→ **ACTION ITEM**
What is needed is an exact copy of the lines in the listing below, from the one with "exact (proj1 (proj1" up to and including the one with "split; vm_compute; reflexivity.", with no other lines.

→ **RECORDS SUPPLIED**

Lemma cluster2_inv : store_inv (d_store cluster2).
Proof. apply (addConfig_inv (E := forward_env)), cluster1_inv. Qed.

Lemma cluster4_inv : store_inv (d_store cluster4).
Proof. apply update_node_inv; [done|]. apply getOrCreate_inv, cluster2_inv. Qed.

Lemma cluster5_inv : store_inv (d_store cluster5).
Proof. apply (removeConfig_inv (E := forward_env)), cluster4_inv. Qed.

Lemma dangling1_inv : store_inv (d_store dangling1).
Proof. apply (addConfig_inv (E := forward_env)), cluster1_inv. Qed.

Lemma removeConfig_forgets_witness :
  is_Some (cs_digestToConfig (d_store cluster2) !! x_digest) ∧
  cs_digestToConfig (d_store (removeConfig cluster2 x_digest)) !! x_digest = None.
Proof.
  split; [go_some|].
  exact (proj1 (proj1 (removeConfig_forgets cluster2 x_digest cluster2_inv))).
Defined.

Lemma cluster2_reachable : rtc step cluster0 cluster2.
Proof.
  eapply rtc_l; [apply (step_getOrCreate cluster0 "A" "10.0.0.1")|].
  eapply rtc_l.
  - apply (step_node _ "A" (newNodeStore "A" "10.0.0.1")
      (ns_set_status {| LastChange := 0 |} 1000 (newNodeStore "A" "10.0.0.1"))); done.
  - apply rtc_once, (step_addConfig forward_env cluster1).
Qed.

Lemma reachable_coherent_witness :
  holds (d_store cluster2) "A" x_digest config_x ∧ ¬ holds (d_store cluster2) "B" x_digest config_x.
Proof.
  pose proof (reachable_coherent 30 [] "cluster" "name" false true cluster2 cluster2_reachable)
    as [_ Hone].
  assert (holds (d_store cluster2) "A" x_digest config_x) as Ha.
  { exists (map_get (newNodeStore "" "") (cs_nodes (d_store cluster2)) "A"%string).
    split; vm_compute; reflexivity. }
  split; [exact Ha|]. intros Hb. destruct (Hone _ _ _ _ _ Ha Hb). discriminate.
Defined.

Lemma expireNodes_spec_witness :
  cs_nodes (d_store (@expireNodes later_env cluster2)) !! "A"%string = None ∧
  cs_danglingConfigs (d_store (@expireNodes later_env cluster2)) !! x_digest = Some config_x.
Proof.
  pose proof (expireNodes_spec (E := later_env) cluster2 cluster2_inv) as (_ & _ & Hn & Hd & _).
  split.
  - apply eq_None_not_Some. intros [nd Hnd]. apply Hn in Hnd as [Hnd Hc].
    assert (timestampNow (Env := later_env) -₆₄ 30 <= 1000) as Hf.
    { revert Hc. vm_compute in Hnd. injection Hnd as <-. done. }
    vm_compute in Hf. done.
  - apply (Hd "A"%string (map_get (newNodeStore "" "") (cs_nodes (d_store cluster2)) "A"%string)
      x_digest config_x); vm_compute; reflexivity.
Defined.

Lemma cleanup_tick_covers_witness :
  covered (d_store (cleanup_tick forward_env (λ _, forward_env) dangling1)) ∧
  cs_danglingConfigs (d_store (cleanup_tick forward_env (λ _, forward_env) dangling1)) = ∅.
Proof.
  assert (covered (d_store dangling1)) as Hc.
  { assert (cs_digestToConfig (d_store dangling1) = {[x_digest := config_x]}) as Hx
      by (vm_compute; reflexivity).
    intros dg [c Hc]. right. rewrite Hx in Hc. apply lookup_singleton_Some in Hc as [<- _].
    go_some. }
  pose proof (cleanup_tick_covers forward_env (λ _, forward_env) dangling1 dangling1_inv Hc)
    as (_ & Hcov & _ & Hdisp).
  split; [exact Hcov|]. apply Hdisp.
  exists "A"%string, (map_get (newNodeStore "" "") (cs_nodes (d_store dangling1)) "A"%string).
  split; [discriminate|]. split; [vm_compute; reflexivity|]. vm_compute. discriminate.
Defined.

Lemma removal_during_cleanup_undone_witness :
  let d1 := (@retrieveAndClearDangling forward_env dangling1).1 in
  is_Some (cs_digestToConfig (d_store (reschedule (λ _, forward_env)
    (@removeConfig later_env d1 x_digest) [config_x])) !! x_digest).
Proof.
  apply (removal_during_cleanup_undone forward_env later_env (λ _, forward_env) dangling1
    x_digest config_x dangling1_inv); vm_compute; reflexivity.
Defined.

Lemma moveCheck_moves_witness :
  let d' := (moveCheck forward_env forward_env cluster4 "A" "B" x_id).1 in
  (∃ c, ∀ n c', holds (d_store d') n x_digest c' ↔ n = "B"%string ∧ c' = c).
Proof.
  pose proof (moveCheck_moves forward_env forward_env cluster4 "A" "B" x_id (mkStats 10 20 true)
    x_digest cluster4_inv) as Hm.
  cbv zeta. destruct (moveCheck _ _ _ _ _ _) as [d' err].
  destruct Hm as (_ & _ & (c & _ & Hc) & _); [discriminate|go_some|vm_compute; reflexivity..|].
  exists c. exact Hc.
Defined.

Lemma moveCheck_unregistered_witness :
  let d' := (moveCheck forward_env forward_env cluster5 "A" "B" x_id).1 in
  holds (d_store d') "B" (config_digest Config_zero) Config_zero.
Proof.
  pose proof (moveCheck_unregistered forward_env forward_env cluster5 "A" "B" x_id
    (mkStats 10 20 true) cluster5_inv) as Hm.
  cbv zeta. destruct (moveCheck _ _ _ _ _ _) as [d' err].
  apply Hm; [discriminate|go_some|vm_compute; reflexivity..].
Defined.

Lemma rebalance_terminates_witness :
  ∃ d', rebalance 2 forward_env forward_env (λ _ _, forward_env) cluster4 = Some d' ∧
    rebalanced cluster4 d'.
Proof.
  apply (rebalance_terminates forward_env forward_env (λ _ _, forward_env) cluster4 cluster4_inv).
Defined.

(** A handler with leader election. *)
Definition handler0 : Handler := mkHandler cluster0 true unknown "" 5005.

→ **ANSWER SECTION**
  exact (proj1 (proj1 (removeConfig_forgets cluster2 x_digest cluster2_inv))).
Defined.

Lemma cluster2_reachable : rtc step cluster0 cluster2.
Proof.
  eapply rtc_l; [apply (step_getOrCreate cluster0 "A" "10.0.0.1")|].
  eapply rtc_l.
  - apply (step_node _ "A" (newNodeStore "A" "10.0.0.1")
      (ns_set_status {| LastChange := 0 |} 1000 (newNodeStore "A" "10.0.0.1"))); done.
  - apply rtc_once, (step_addConfig forward_env cluster1).
Qed.

Lemma reachable_coherent_witness :
  holds (d_store cluster2) "A" x_digest config_x ∧ ¬ holds (d_store cluster2) "B" x_digest config_x.
Proof.
  pose proof (reachable_coherent 30 [] "cluster" "name" false true cluster2 cluster2_reachable)
    as [_ Hone].
  assert (holds (d_store cluster2) "A" x_digest config_x) as Ha.
  { exists (map_get (newNodeStore "" "") (cs_nodes (d_store cluster2)) "A"%string).
    split; vm_compute; reflexivity. }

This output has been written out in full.